What the task asks: Which of the lines below hold the word "PrepareUnlock"? Pull each of them out.

Records provided:
Lemma unmapped_trans l p q r own x tr own1 x1 tr1 own2 x2 tr2 : p <= q <= r →
  unmapped l p q own x tr own1 x1 tr1 → unmapped l q r own1 x1 tr1 own2 x2 tr2 → unmapped l p r own x tr own2 x2 tr2.
Proof.
  intros Hpq [I1 M1 E1 O1 K1 F1 C1 T1 L1 R1 P1] [I2 M2 E2 O2 K2 F2 C2 T2 L2 R2 P2]. split; [done| | |by eauto| | |congruence| |by eauto|done|lia].
  - intros s e. rewrite M2, M1. intuition lia.
  - intros b k. destruct (E2 b k) as [->|Ht]; [|right; by eapply touched_mono; [exact Ht|done|lia..]].
    destruct (E1 b k) as [->|Ht]; [by left|right; eapply touched_mono; [exact Ht|done|lia..]].
  - intros b l' v Hb Hn. destruct (own1 !! b) as [lv|] eqn:Hb1.
    + pose proof (O1 _ _ Hb1) as Hb'. rewrite Hb in Hb'. injection Hb' as <-. destruct (K2 _ _ _ Hb1 Hn) as [? Ht].
      split; [done|]. by eapply touched_mono; [exact Ht|done|lia..].
    + destruct (K1 _ _ _ Hb Hb1) as [? Ht]. split; [done|]. by eapply touched_mono; [exact Ht|done|lia..].
  - intros b l' v Hb Hl (l2 & v2 & s & Hb0 & Hl2 & Hs & Hv). pose proof (O2 _ _ Hb) as Hb1. pose proof (O1 _ _ Hb1) as Hb0'.
    rewrite Hb0 in Hb0'. injection Hb0' as <- <-. destruct (decide (s < q)) as [Hlt|Hge].
    + destruct (F1 b l2 v2 Hb1 Hl) as (k & e & He & H0); [exists l2, v2, s; split_and!; auto; lia|].
      destruct (E2 b k) as [Hk|Ht]; [exists k, e; by rewrite Hk|by eapply F2].
    + eapply F2; [done..|]. exists l2, v2, s. split_and!; auto; lia.
  - intros s e Hm Hs Ha. destruct (decide (s < q)); [by eapply L2, T1; [..|lia|]|].
    eapply T2; [apply M1; split; [done|lia]|lia|done].
Qed.

Lemma unmapped_none l p q own x tr : pt_inv own x → tracker_ok tr → (∀ r e, maps own x r e → ¬ (p <= r < q)) →
  (∀ b l' v r, own !! b = Some (l', v) → (l' < l)%nat → p <= r < q → r / span (S l') ≠ v) → unmapped l p q own x tr own x tr.
Proof.
  intros HI Htr Hm Hn. split; try done; [|by left|by intros b l' v ->| |].
  - intros r e. split; [intros H; split; [done|by eapply Hm]|tauto].
  - intros b l' v Hb Hl (l2 & v2 & r & Hb2 & _ & Hr & Hv). rewrite Hb in Hb2. injection Hb2 as <- <-. by destruct (Hn b l' v r).
  - intros r e H Hr. by destruct (Hm r e H).
Qed.

(** ** The iterator *)

(** The iterator is at page [p] of a range that ends before page [E]. *)
Definition at_page it (p E : Z) : Prop := length_ it = 4096 * Z.max 0 (E - p) ∧ (p < E → curr_addr_ it = 4096 * p).

Lemma at_page_adjust it p E n : at_page it p E → 0 <= p < E → E <= 2 ^ 35 → 0 <= n → at_page (adjust_length (4096 * n) it) (p + n) E.
Proof.
  intros [Hl Hc] HpE HE Hn. specialize (Hc (proj2 HpE)). unfold adjust_length. rewrite Hl.
  destruct (Z.ltb_spec (4096 * Z.max 0 (E - p)) (4096 * n)); (split; cbn; [lia|]); intros Hlt; rewrite ?u64_small by lia; lia.
Qed.

Lemma at_page_done it p p' E : at_page it p E → E <= p → E <= p' → at_page it p' E.
Proof. intros [Hl _] ? ?. split; lia. Qed.

(** ** The tracker *)

Lemma forgotten_add x y r : forgotten x r → forgotten (add_invalidated y x) r.
Proof. intros (s & n & Hin & ? & ?). exists s, n. split_and!; [|done..]. cbn. apply elem_of_app. by left. Qed.

Lemma wp_tracker_flush tr (Q : tlb_invalidation_tracker → ptables → Prop) x : tracker_ok tr →
  (∀ l tr', (∀ r, covered x tr r → forgotten (PTables (pt_mem x) (cr3 x) (resident_set_size x) (page_tables_size x) (supply x) (allocated_page_tables x) l) r) →
    is_started tr' = false → is_flushed tr' = false →
    Q tr' (PTables (pt_mem x) (cr3 x) (resident_set_size x) (page_tables_size x) (supply x) (allocated_page_tables x) l)) →
  wp (tracker_flush tr) Q x.
Proof.
  intros [Hfl Hst] HQ. unfold tracker_flush. destruct (is_started tr) eqn:Hs; cbn [negb].
  - wp_step. wp_step. wp_step. apply HQ; [|done..]. intros r [Hf|(_ & H1 & H2)]; [by apply (forgotten_add x)|].
    destruct (Hst eq_refl) as (s & e & Hs' & He' & Hle). exists (virt_start tr), (Z.shiftr (u64 (virt_end tr - virt_start tr)) 12). split.
    + cbn. apply elem_of_app. right. by left.
    + rewrite Z.shiftr_div_pow2 by lia. change (2 ^ 12) with 4096. rewrite Hs', He' in *.
      rewrite u64_small by lia. replace (4096 * e - 4096 * s) with ((e - s) * 4096) by lia. rewrite Z.div_mul by lia. lia.
  - wp_step. destruct x. apply HQ; [|done..]. intros r [Hf|[? _]]; [exact Hf|congruence].
Qed.

(** ** One entry *)

(** The pages of entry [j] of the table of level [l] for part [v]. *)
Definition first_page (l : nat) (v j : Z) : Z := v * span (S l) + j * span l.

Lemma first_page_next l v j : first_page l v (j + 1) = first_page l v j + span l.
Proof. unfold first_page. lia. Qed.
Lemma first_page_child l v j : first_page (S l) v j = first_page l (512 * v + j) 0 ∧ first_page (S l) v (j + 1) = first_page l (512 * v + j) 512.
Proof. unfold first_page. rewrite !span_S. lia. Qed.

Lemma in_entry l v j r : first_page l v j <= r < first_page l v (j + 1) → 0 <= j < 512 →
  r / span l = 512 * v + j ∧ r / span (S l) = v ∧ (r / span l) mod 512 = j.
Proof.
  unfold first_page. rewrite span_S. pose proof (span_pos l) as Hs. intros Hr Hj.
  assert (Hd : r / span l = 512 * v + j) by (symmetry; apply (Z.div_unique_pos r (span l) (512 * v + j) (r - (512 * v + j) * span l)); lia).
  split_and!; [done| |rewrite Hd; Z.to_euclidean_division_equations; lia].
  rewrite (Z.mul_comm 512), <-Z.div_div, Hd by lia. Z.to_euclidean_division_equations; lia.
Qed.

Lemma index_in_entry l v j p : 0 <= p → first_page l v j <= p < first_page l v (j + 1) → 0 <= j < 512 → addr_get_index (4096 * p) l = j.
Proof.
  intros H0 Hp Hj. rewrite index_of by lia. rewrite (Z.mul_comm 4096), Z.div_mul by lia. by apply (in_entry l v j p).
Qed.

Section entry.
Context (own : owned) (x : ptables) (HI : pt_inv own x) (a : Z) (l : nat) (v : Z) (Ha : own !! a = Some (l, v)).
(* ===== verification/Mutex.v ===== *)
(** * Mutex: sleeping mutual exclusion

    [kernel/sched/mutex.cpp] and [include/onyx/mutex.h].  Threads are the addresses of
    their control blocks.  A thread is at one of the accesses to shared memory of
    [mutex_lock] or [mutex_unlock] ([point]); [mutex_act] is what it does there.  A thread
    that finds the spinlock taken, or that has yielded and is not runnable, is blocked. *)

From S2P Require Import Prelude Abi Interleave.

Definition THREAD_RUNNABLE : Z := 0.
Definition THREAD_INTERRUPTIBLE : Z := 1.
Definition THREAD_UNINTERRUPTIBLE : Z := 5.

(** The mutex, and the status of the threads ([THREAD_RUNNABLE] where there is no entry). *)
Record mutex : Type := Mutex {
  llock : option Z;
  thread_list : list Z;
  counter : Z;
  status : gmap Z Z
}.

Definition thread_status (m : mutex) (t : Z) : Z := default THREAD_RUNNABLE (status m !! t).

Definition set_llock (l : option Z) (m : mutex) : mutex :=
  Mutex l (thread_list m) (counter m) (status m).
Definition set_thread_list (l : list Z) (m : mutex) : mutex :=
  Mutex (llock m) l (counter m) (status m).
Definition set_counter (c : Z) (m : mutex) : mutex :=
  Mutex (llock m) (thread_list m) c (status m).
Definition set_state (t x : Z) (m : mutex) : mutex :=
  Mutex (llock m) (thread_list m) (counter m) (<[t := x]> (status m)).

Definition mutex_init : mutex := Mutex None [] 0 ∅.

Definition thread_to_lock_word (t : Z) : Z := Z.lxor t 1.
Definition lock_word_to_thread (word : Z) : Z := Z.lxor word 1.
Definition mutex_owner (m : mutex) : Z :=
  if counter m =? 0 then 0 else lock_word_to_thread (counter m).

(** [mutex_holds_lock], asked by thread [t]. *)
Definition mutex_holds_lock (t : Z) (m : mutex) : bool :=
  negb (counter m =? 0) && (mutex_owner m =? t).

(** ** Program points *)

Inductive point : Type :=
  | Idle
  | Trylock (* __mutex_trylock in mutex_trylock *)
  | Spin (i : nat) (last_thread : Z) (* the loop of mutex_optimistic_spin *)
  | SpinTrylock
  | PrepareLock | PrepareState | PrepareAdd | PrepareUnlock (* mutex_prepare_sleep *)
  | Signals | Owner | Sleep (* the body of the loop in mutex_lock_slow_path *)
  | DequeueLock | DequeueRemove | DequeueUnlock (* mutex_dequeue_thread in the loop *)
  | LeaveState | LeaveLock | LeaveRemove | LeaveUnlock (* the end of the slow path *)
  | Critical
  | UnlockStore | UnlockLock | UnlockWake | UnlockUnlock. (* mutex_unlock *)

(** A thread: its point, and the locals of [__mutex_lock] and [mutex_lock_slow_path]. *)
Record caller : Type := Caller {
  pt : point;
  state : Z;
  slow : bool;
  ret : Z
}.

Definition idle : caller := Caller Idle THREAD_RUNNABLE false 0.
Definition goto (p : point) (c : caller) : caller := Caller p (state c) (slow c) (ret c).

(** What happens at a turn: a thread begins a call, or goes on; whether a signal is pending
    and whether the owner of the mutex runs on the same processor is up to the world.  A
    signal may also wake a thread that sleeps interruptibly. *)
Inductive event : Type :=
  | CallLock (interruptible : bool)
  | CallUnlock
  | Signalled
  | Go (signal_pending same_cpu : bool).

(** [mutex_lock_interruptible] or [mutex_lock]. *)
Definition lock_state (interruptible : bool) : Z :=
  if interruptible then THREAD_INTERRUPTIBLE else THREAD_UNINTERRUPTIBLE.

(** [mutex_trylock] returned false. *)
Definition trylock_failed (c : caller) : caller :=
  if slow c then goto Signals c else Caller PrepareLock (state c) true (ret c).

Definition trylock_done (c : caller) : caller :=
  if slow c then Caller LeaveState (state c) true 0 else goto Critical c.

Definition __mutex_trylock (t : Z) (c : caller) (failed : caller) (m : mutex) : turn caller mutex :=
  if counter m =? 0 then Next (trylock_done c) (set_counter (thread_to_lock_word t) m)
  else Next failed m.

(** One turn of the loop of [mutex_optimistic_spin], [i] turns from its end. *)
Definition mutex_optimistic_spin (same_cpu : bool) (i : nat) (last_thread : Z) (c : caller) (m : mutex)
    : turn caller mutex :=
  match i with
  | O => Next (trylock_failed c) m
  | S i =>
      let thread := mutex_owner m in
      if thread =? 0 then Next (goto SpinTrylock c) m
      else if negb (last_thread =? 0) && negb (thread =? last_thread) then Next (trylock_failed c) m
      else if same_cpu then Next (trylock_failed c) m
      else Next (goto (Spin i thread) c) m
  end.

(** [spin_lock]: spinning changes nothing. *)
Definition acquire (t : Z) (p : point) (c : caller) (m : mutex) : turn caller mutex :=
  match llock m with
  | None => Next (goto p c) (set_llock (Some t) m)
  | Some _ => Blocked
  end.

(** [list_remove] of the thread's link. *)
Definition unlink_thread (t : Z) (m : mutex) : mutex :=
  set_thread_list (filter (λ u, u ≠ t) (thread_list m)) m.

Definition mutex_prepare_sleep (t : Z) (c : caller) (m : mutex) : turn caller mutex :=
  match pt c with
  | PrepareLock => acquire t PrepareState c m
  | PrepareState => Next (goto PrepareAdd c) (set_state t (state c) m)
  | PrepareAdd => Next (goto PrepareUnlock c) (set_thread_list (thread_list m ++ [t]) m)
  | _ => Next (goto Trylock c) (set_llock None m)
  end.

(** The loop and the end of [mutex_lock_slow_path]; [commit_sleep] yields. *)
Definition mutex_lock_slow_path (sig : bool) (t : Z) (c : caller) (m : mutex) : turn caller mutex :=
  match pt c with
  | Signals =>
      if (state c =? THREAD_INTERRUPTIBLE) && sig
      then Next (Caller LeaveState (state c) true (- EINTR)) m
      else Next (goto Owner c) m
  | Owner => if mutex_owner m =? t then Crash AssertFailed else Next (goto Sleep c) m
  | Sleep => if thread_status m t =? THREAD_RUNNABLE then Next (goto DequeueLock c) m else Blocked
  | DequeueLock => acquire t DequeueRemove c m
  | DequeueRemove => Next (goto DequeueUnlock c) (unlink_thread t m)
  | DequeueUnlock => Next (goto PrepareLock c) (set_llock None m)
  | LeaveState => Next (goto LeaveLock c) (set_state t THREAD_RUNNABLE m)
  | LeaveLock => acquire t LeaveRemove c m
  | LeaveRemove => Next (goto LeaveUnlock c) (unlink_thread t m)
  | _ => Next (if ret c =? 0 then goto Critical c else idle) (set_llock None m)
  end.

(** [thread_wake_up] makes the first thread of the list runnable. *)
Definition mutex_unlock (t : Z) (c : caller) (m : mutex) : turn caller mutex :=
  match pt c with
  | UnlockStore => Next (goto UnlockLock c) (set_counter 0 m)
  | UnlockLock => acquire t UnlockWake c m
  | UnlockWake =>
      Next (goto UnlockUnlock c)
        (match thread_list m with u :: _ => set_state u THREAD_RUNNABLE m | [] => m end)
  | _ => Next idle (set_llock None m)
  end.

Definition mutex_act (e : event) (t : Z) (c : caller) (m : mutex) : turn caller mutex :=
  match e with
  | CallLock i =>
      match pt c with Idle => Next (Caller Trylock (lock_state i) false 0) m | _ => Blocked end
  | CallUnlock =>
      match pt c with Critical => Next (goto UnlockStore c) m | _ => Blocked end
  | Signalled =>
      if thread_status m t =? THREAD_INTERRUPTIBLE
      then Next c (set_state t THREAD_RUNNABLE m) else Blocked
  | Go sig same_cpu =>
      match pt c with
      | Idle | Critical => Blocked
      | Trylock => __mutex_trylock t c (goto (Spin 500 0) c) m
      | Spin i last => mutex_optimistic_spin same_cpu i last c m
      | SpinTrylock => __mutex_trylock t c (trylock_failed c) m
      | PrepareLock | PrepareState | PrepareAdd | PrepareUnlock => mutex_prepare_sleep t c m
      | UnlockStore | UnlockLock | UnlockWake | UnlockUnlock => mutex_unlock t c m
      | _ => mutex_lock_slow_path sig t c m
      end
  end.
(* ===== verification/Sched.v ===== *)
(** * Sched: the run queues of a processor

    The queues of [kernel/sched/scheduler.cpp]: one list of runnable threads per priority,
    linked through the threads, with the functions that append to, take from and search
    them.  The scheduler lock of the processor is held during each of them.  Threads are
    the addresses of their control blocks. *)

From S2P Require Import Prelude Abi Mutex.

Definition NUM_PRIO : Z := 40.
Definition SCHED_PRIO_NORMAL : Z := 20.
Definition THREAD_DEAD : Z := 4.
Definition THREAD_NEEDS_RESCHED : Z := 2.
Definition THREAD_IS_DYING : Z := 4.
Definition THREAD_ACTIVE : Z := 16.
Definition SCHED_QUANTUM : Z := 10.
Definition SCHED_NO_CPU_PREFERENCE : Z := u32 (-1).

(** [thread_queues_head], the running thread, the fields of the threads (flags are 0 where
    there is no entry) and the counters of the processor. *)
Record runq : Type := Runq {
  thread_queues : list (option Z);
  current_thread : option Z;
  th_status : gmap Z Z;
  th_priority : gmap Z Z;
  next_prio : gmap Z Z;
  prev_prio : gmap Z Z;
  th_flags : gmap Z Z;
  sched_quantum : Z;
  preemption_counter : Z
}.

Definition with_heads (h : list (option Z)) (s : runq) : runq :=
  Runq h (current_thread s) (th_status s) (th_priority s) (next_prio s) (prev_prio s)
    (th_flags s) (sched_quantum s) (preemption_counter s).
Definition with_current (c : option Z) (s : runq) : runq :=
  Runq (thread_queues s) c (th_status s) (th_priority s) (next_prio s) (prev_prio s)
    (th_flags s) (sched_quantum s) (preemption_counter s).
Definition with_status (m : gmap Z Z) (s : runq) : runq :=
  Runq (thread_queues s) (current_thread s) m (th_priority s) (next_prio s) (prev_prio s)
    (th_flags s) (sched_quantum s) (preemption_counter s).
Definition with_links (n p : gmap Z Z) (s : runq) : runq :=
  Runq (thread_queues s) (current_thread s) (th_status s) (th_priority s) n p
    (th_flags s) (sched_quantum s) (preemption_counter s).
Definition with_flags (m : gmap Z Z) (s : runq) : runq :=
  Runq (thread_queues s) (current_thread s) (th_status s) (th_priority s) (next_prio s) (prev_prio s)
    m (sched_quantum s) (preemption_counter s).
Definition with_quantum (q : Z) (s : runq) : runq :=
  Runq (thread_queues s) (current_thread s) (th_status s) (th_priority s) (next_prio s) (prev_prio s)
    (th_flags s) q (preemption_counter s).

Definition get_status (t : Z) : M runq Z :=
  x ← gets (λ s, th_status s !! t); from_opt x UseAfterFree.
Definition get_priority (t : Z) : M runq Z :=
  x ← gets (λ s, th_priority s !! t); from_opt x UseAfterFree.
Definition get_head (p : Z) : M runq (option Z) :=
  x ← gets (λ s, aget (thread_queues s) p); from_opt x OutOfBounds.
Definition set_head (p : Z) (x : option Z) : M runq unit :=
  h ← gets (λ s, aset (thread_queues s) p x);
  h ← from_opt h OutOfBounds;
  modify (with_heads h).

(** To the end of a queue, which must not meet [thread] on its way. *)
Fixpoint queue_end (fuel : nat) (thread queue : Z) : M runq Z :=
  match fuel with
  | O => crash OutOfFuel
  | S fuel =>
      n ← gets (λ s, next_prio s !! queue);
      match n with
      | None => mret queue
      | Some n =>
          check (negb (queue =? thread)) AssertFailed;;
          check (negb (queue =? n)) AssertFailed;;
          queue_end fuel thread n
      end
  end.

Definition __sched_append_to_queue (priority thread : Z) : M runq unit :=
  st ← get_status thread;
  check (st =? THREAD_RUNNABLE) AssertFailed;;
  queue ← get_head priority;
  match queue with
  | None => set_head priority (Some thread)
  | Some queue =>
      fuel ← gets (λ s, size (th_status s));
      queue ← queue_end (S fuel) thread queue;
      check (negb (queue =? thread)) AssertFailed;;
      modify (λ s, with_links (<[queue := thread]> (next_prio s)) (<[thread := queue]> (prev_prio s)) s)
  end.

(** The queues from priority [i - 1] down to 0. *)
Fixpoint find_queue (i : nat) : M runq (option Z) :=
  match i with
  | O => mret None
  | S i =>
      h ← get_head (Z.of_nat i);
      match h with
      | None => find_queue i
      | Some ret =>
          n ← gets (λ s, next_prio s !! ret);
          set_head (Z.of_nat i) n;;
          modify (λ s, with_links (delete ret (next_prio s))
            (match n with Some _ => delete ret (prev_prio s) | None => prev_prio s end) s);;
          mret (Some ret)
      end
  end.

Definition __sched_find_next : M runq (option Z) :=
  cur ← gets current_thread;
  match cur with
  | None => mret tt
  | Some t =>
      st ← get_status t;
      if st =? THREAD_RUNNABLE
      then p ← get_priority t; __sched_append_to_queue p t
      else mret tt
  end;;
  find_queue (Z.to_nat NUM_PRIO).

Definition sched_find_runnable : M runq Z :=
  t ← __sched_find_next;
  from_opt t KernelPanic.

(** ** Flags and quantum *)

Definition flags_of (s : runq) (t : Z) : Z := default 0 (th_flags s !! t).
Definition set_flag (f t : Z) (s : runq) : runq :=
  with_flags (<[t := Z.lor (flags_of s t) f]> (th_flags s)) s.
Definition clear_flag (f t : Z) (s : runq) : runq :=
  with_flags (<[t := Z.ldiff (flags_of s t) f]> (th_flags s)) s.

Definition sched_is_preemption_disabled (s : runq) : bool := 0 <? preemption_counter s.

(** The tick of the scheduler's timer. *)
Definition sched_decrease_quantum : M runq unit :=
  modify (λ s, with_quantum (u32 (sched_quantum s - 1)) s);;
  q ← gets sched_quantum;
  cur ← gets current_thread;
  if q =? 0 then
    match cur with
    | Some t => modify (set_flag THREAD_NEEDS_RESCHED t)
    | None => crash NullDeref
    end
  else mret tt.

(** ** Switching *)

(** Registers, page tables and accounting are not part of the state. *)
Definition sched_load_thread (t : Z) : M runq unit :=
  modify (λ s, with_quantum SCHED_QUANTUM (with_current (Some t) s)).

Definition sched_load_finish (prev_thread : option Z) (next_thread : Z) : M runq unit :=
  sched_load_thread next_thread;;
  match prev_thread with
  | None => mret tt
  | Some p =>
      st ← get_status p;
      f ← gets (λ s, flags_of s p);
      if (st =? THREAD_DEAD) && has f THREAD_IS_DYING
      then modify (clear_flag THREAD_IS_DYING p) else mret tt
  end.

(** [sched_schedule], from the choice of the next thread on. *)
Definition sched_switch : M runq Z :=
  source_thread ← gets current_thread;
  t ← sched_find_runnable;
  match source_thread with Some _ => mret tt | None => crash NullDeref end;; (* source_thread->owner *)
  sched_load_finish source_thread t;;
  mret t.

Definition is_blocked (st : Z) : bool := (st =? THREAD_INTERRUPTIBLE) || (st =? THREAD_UNINTERRUPTIBLE).

(** [None]: the caller's stack is returned, and the running thread goes on. *)
Definition sched_schedule : M runq (option Z) :=
  disabled ← gets sched_is_preemption_disabled;
  if (disabled : bool) then modify (λ s, with_quantum (u32 (sched_quantum s + 1)) s);; mret None
  else
    cur ← gets current_thread;
    stay ← match cur with
           | None => mret false
           | Some t =>
               st ← get_status t;
               f ← gets (λ s, flags_of s t);
               if is_blocked st && has f THREAD_ACTIVE
               then modify (with_quantum 1);; modify (clear_flag THREAD_ACTIVE t);; mret true
               else modify (clear_flag THREAD_ACTIVE t);; mret false
           end;
    if (stay : bool) then mret None else t ← sched_switch; mret (Some t).

(** What an interrupt does when a reschedule is due; behind a switch, it is another thread
    that goes on. *)
Definition sched_preempt_thread : M runq (option Z) :=
  cur ← gets current_thread;
  match cur with Some t => modify (set_flag THREAD_ACTIVE t) | None => mret tt end;;
  r ← sched_schedule;
  match r, cur with
  | None, Some t => modify (clear_flag THREAD_ACTIVE t);; mret r
  | _, _ => mret r
  end.

Fixpoint remove_walk (fuel : nat) (thread : Z) (t : option Z) : M runq Z :=
  match fuel with
  | O => crash OutOfFuel
  | S fuel =>
      match t with
      | None => mret (-1)
      | Some t =>
          n ← gets (λ s, next_prio s !! t);
          if t =? thread then
            pv ← gets (λ s, prev_prio s !! t);
            match pv with
            | Some p =>
                modify (λ s, with_links (partial_alter (λ _, n) p (next_prio s)) (prev_prio s) s)
            | None => p ← get_priority thread; set_head p n
            end;;
            match n with
            | Some n => modify (λ s, with_links (next_prio s) (partial_alter (λ _, pv) n (prev_prio s)) s)
            | None => mret tt
            end;;
            modify (λ s, with_links (delete t (next_prio s)) (delete t (prev_prio s)) s);;
            mret 0
          else remove_walk fuel thread n
      end
  end.

Definition __sched_remove_thread_from_execution (thread : Z) : M runq Z :=
  p ← get_priority thread;
  h ← get_head p;
  fuel ← gets (λ s, size (th_status s));
  remove_walk (S (S fuel)) thread h.

(** [thread_set_state]. *)
Definition thread_set_state (thread state : Z) : M runq unit :=
  st ← get_status thread;
  if st =? state then mret tt
  else modify (λ s, with_status (<[thread := state]> (th_status s)) s).

Definition sched_remove_thread (thread : Z) : M runq unit :=
  __sched_remove_thread_from_execution thread;;
  thread_set_state thread THREAD_DEAD.

(** The requests to reschedule that follow are not part of the state. *)
Definition __thread_wake_up (thread : Z) : M runq unit :=
  cur ← gets current_thread;
  st ← get_status thread;
  if bool_decide (cur = Some thread)
  then modify (λ s, with_status (<[thread := THREAD_RUNNABLE]> (th_status s)) s)
  else if st =? THREAD_RUNNABLE then mret tt
  else
    modify (λ s, with_status (<[thread := THREAD_RUNNABLE]> (th_status s)) s);;
    p ← get_priority thread;
    __sched_append_to_queue p thread.

(** [sched_allocate_processor], over the number of active threads of each processor. *)
Fixpoint least_loaded (i : Z) (dest min : Z) (active : list Z) : Z :=
  match active with
  | [] => dest
  | n :: active =>
      if n <? min then least_loaded (i + 1) i n active else least_loaded (i + 1) dest min active
  end.

Definition sched_allocate_processor (active_threads : list Z) : Z :=
  least_loaded 0 (u32 (-1)) ULONG_MAX active_threads.

(** The processor that [thread_add] starts a thread on. *)
Definition thread_add_cpu (cpu_num : Z) (active_threads : list Z) : Z :=
  if (cpu_num =? SCHED_NO_CPU_PREFERENCE) || (Z.of_nat (length active_threads) <? cpu_num)
  then sched_allocate_processor active_threads else cpu_num.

Task response:
  | PrepareLock | PrepareState | PrepareAdd | PrepareUnlock (* mutex_prepare_sleep *)
  | PrepareAdd => Next (goto PrepareUnlock c) (set_thread_list (thread_list m ++ [t]) m)
      | PrepareLock | PrepareState | PrepareAdd | PrepareUnlock => mutex_prepare_sleep t c m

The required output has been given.